▶ **EXERCISE GOAL**
Search the data below for the string "LLaunch". Extract every line that contains it.
(PROVIDED DATA)
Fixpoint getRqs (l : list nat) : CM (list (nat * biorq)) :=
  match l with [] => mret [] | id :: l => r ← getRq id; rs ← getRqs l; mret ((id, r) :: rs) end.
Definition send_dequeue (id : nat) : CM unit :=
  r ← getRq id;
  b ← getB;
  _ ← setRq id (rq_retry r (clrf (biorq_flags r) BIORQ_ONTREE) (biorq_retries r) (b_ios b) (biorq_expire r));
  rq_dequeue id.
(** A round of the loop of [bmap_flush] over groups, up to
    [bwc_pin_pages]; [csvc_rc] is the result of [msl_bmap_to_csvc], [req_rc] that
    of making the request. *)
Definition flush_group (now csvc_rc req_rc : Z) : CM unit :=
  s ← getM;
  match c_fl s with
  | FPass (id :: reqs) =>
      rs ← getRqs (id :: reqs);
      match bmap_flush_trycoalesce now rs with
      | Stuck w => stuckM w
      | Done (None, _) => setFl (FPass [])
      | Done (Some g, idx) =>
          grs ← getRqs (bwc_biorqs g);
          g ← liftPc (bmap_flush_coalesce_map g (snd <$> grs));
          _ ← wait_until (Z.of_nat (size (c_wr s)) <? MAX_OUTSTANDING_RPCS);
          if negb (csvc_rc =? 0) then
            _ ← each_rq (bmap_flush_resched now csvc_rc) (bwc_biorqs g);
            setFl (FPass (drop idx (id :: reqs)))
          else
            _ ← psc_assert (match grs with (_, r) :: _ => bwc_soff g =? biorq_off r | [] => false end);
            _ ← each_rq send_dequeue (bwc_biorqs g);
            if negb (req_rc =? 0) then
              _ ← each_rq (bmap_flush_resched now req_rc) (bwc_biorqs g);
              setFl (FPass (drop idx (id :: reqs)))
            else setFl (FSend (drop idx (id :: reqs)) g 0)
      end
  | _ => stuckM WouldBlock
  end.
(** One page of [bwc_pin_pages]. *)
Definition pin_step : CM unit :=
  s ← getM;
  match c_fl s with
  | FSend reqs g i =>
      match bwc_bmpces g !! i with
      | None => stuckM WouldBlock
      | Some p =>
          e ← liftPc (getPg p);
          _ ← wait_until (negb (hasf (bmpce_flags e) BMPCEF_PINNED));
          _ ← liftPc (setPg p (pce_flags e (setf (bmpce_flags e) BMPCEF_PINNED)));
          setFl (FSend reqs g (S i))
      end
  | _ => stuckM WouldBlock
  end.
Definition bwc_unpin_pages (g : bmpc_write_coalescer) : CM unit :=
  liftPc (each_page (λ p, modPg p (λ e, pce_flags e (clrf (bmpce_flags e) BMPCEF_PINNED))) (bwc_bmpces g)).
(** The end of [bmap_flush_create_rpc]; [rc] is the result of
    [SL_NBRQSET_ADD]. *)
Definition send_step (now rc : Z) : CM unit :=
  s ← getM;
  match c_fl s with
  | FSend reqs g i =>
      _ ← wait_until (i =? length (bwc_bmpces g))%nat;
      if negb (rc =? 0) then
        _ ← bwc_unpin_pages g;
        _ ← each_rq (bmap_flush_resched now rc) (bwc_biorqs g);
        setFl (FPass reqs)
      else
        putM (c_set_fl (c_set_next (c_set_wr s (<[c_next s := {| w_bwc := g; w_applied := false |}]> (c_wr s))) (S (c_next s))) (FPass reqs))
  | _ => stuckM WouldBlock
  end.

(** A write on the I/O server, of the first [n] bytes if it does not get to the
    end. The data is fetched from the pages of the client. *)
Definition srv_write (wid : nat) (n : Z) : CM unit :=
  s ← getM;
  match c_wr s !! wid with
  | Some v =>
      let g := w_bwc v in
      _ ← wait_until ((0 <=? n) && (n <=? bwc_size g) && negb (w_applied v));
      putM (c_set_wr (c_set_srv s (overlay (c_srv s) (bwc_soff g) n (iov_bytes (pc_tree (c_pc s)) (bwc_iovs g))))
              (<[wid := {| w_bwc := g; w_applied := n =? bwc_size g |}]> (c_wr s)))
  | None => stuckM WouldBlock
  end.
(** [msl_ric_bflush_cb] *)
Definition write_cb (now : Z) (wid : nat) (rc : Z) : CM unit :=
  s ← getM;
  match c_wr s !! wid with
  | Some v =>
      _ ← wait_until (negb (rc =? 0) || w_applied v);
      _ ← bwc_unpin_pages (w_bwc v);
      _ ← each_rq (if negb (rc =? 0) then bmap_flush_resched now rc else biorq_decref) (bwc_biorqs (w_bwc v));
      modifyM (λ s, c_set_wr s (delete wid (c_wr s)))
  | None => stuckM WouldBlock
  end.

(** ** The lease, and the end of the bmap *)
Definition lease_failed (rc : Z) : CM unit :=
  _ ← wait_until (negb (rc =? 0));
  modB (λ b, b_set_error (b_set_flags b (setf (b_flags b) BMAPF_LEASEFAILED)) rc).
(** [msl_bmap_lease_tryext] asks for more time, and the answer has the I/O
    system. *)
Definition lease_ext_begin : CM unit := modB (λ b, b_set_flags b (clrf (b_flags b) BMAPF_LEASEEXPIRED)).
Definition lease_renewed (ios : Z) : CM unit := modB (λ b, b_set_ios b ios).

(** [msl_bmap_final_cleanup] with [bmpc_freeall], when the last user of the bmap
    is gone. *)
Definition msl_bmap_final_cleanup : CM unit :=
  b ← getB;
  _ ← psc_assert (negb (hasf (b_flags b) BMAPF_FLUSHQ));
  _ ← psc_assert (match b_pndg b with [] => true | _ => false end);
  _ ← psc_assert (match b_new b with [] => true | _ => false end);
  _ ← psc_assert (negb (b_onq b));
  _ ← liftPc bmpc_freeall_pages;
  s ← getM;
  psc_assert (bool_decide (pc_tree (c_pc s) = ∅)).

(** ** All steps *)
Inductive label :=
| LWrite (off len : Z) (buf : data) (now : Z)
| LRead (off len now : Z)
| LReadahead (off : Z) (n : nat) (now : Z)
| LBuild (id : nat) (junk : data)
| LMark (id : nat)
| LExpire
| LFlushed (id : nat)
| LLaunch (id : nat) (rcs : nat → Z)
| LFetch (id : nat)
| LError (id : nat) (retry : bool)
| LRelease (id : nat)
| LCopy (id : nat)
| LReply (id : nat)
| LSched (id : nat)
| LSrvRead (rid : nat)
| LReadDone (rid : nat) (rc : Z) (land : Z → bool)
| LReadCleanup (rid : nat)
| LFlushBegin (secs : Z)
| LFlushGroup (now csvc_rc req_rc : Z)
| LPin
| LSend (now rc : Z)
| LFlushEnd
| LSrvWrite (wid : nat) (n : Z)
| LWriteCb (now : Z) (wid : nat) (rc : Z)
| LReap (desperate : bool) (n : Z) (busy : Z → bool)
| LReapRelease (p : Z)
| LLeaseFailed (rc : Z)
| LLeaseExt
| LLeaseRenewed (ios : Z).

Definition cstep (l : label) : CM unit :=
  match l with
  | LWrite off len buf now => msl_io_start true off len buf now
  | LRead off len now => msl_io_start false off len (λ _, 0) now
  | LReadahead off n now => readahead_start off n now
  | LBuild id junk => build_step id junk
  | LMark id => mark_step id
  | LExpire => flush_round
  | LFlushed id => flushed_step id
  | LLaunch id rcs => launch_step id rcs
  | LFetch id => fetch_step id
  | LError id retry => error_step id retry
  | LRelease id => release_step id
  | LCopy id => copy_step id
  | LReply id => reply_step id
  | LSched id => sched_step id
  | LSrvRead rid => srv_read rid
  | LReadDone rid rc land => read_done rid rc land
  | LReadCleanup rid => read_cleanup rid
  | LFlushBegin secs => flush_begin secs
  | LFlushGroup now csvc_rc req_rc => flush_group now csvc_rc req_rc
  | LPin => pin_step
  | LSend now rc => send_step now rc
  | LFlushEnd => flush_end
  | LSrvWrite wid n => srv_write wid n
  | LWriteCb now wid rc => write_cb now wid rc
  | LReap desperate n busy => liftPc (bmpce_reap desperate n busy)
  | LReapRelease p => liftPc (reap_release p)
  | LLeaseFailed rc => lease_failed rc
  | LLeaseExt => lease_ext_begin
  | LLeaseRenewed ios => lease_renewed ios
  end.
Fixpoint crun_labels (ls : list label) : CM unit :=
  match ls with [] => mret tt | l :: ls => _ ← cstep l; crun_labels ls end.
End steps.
(End PROVIDED DATA)
▶ **EXPECTED ANSWER**
| LLaunch (id : nat) (rcs : nat → Z)
  | LLaunch id rcs => launch_step id rcs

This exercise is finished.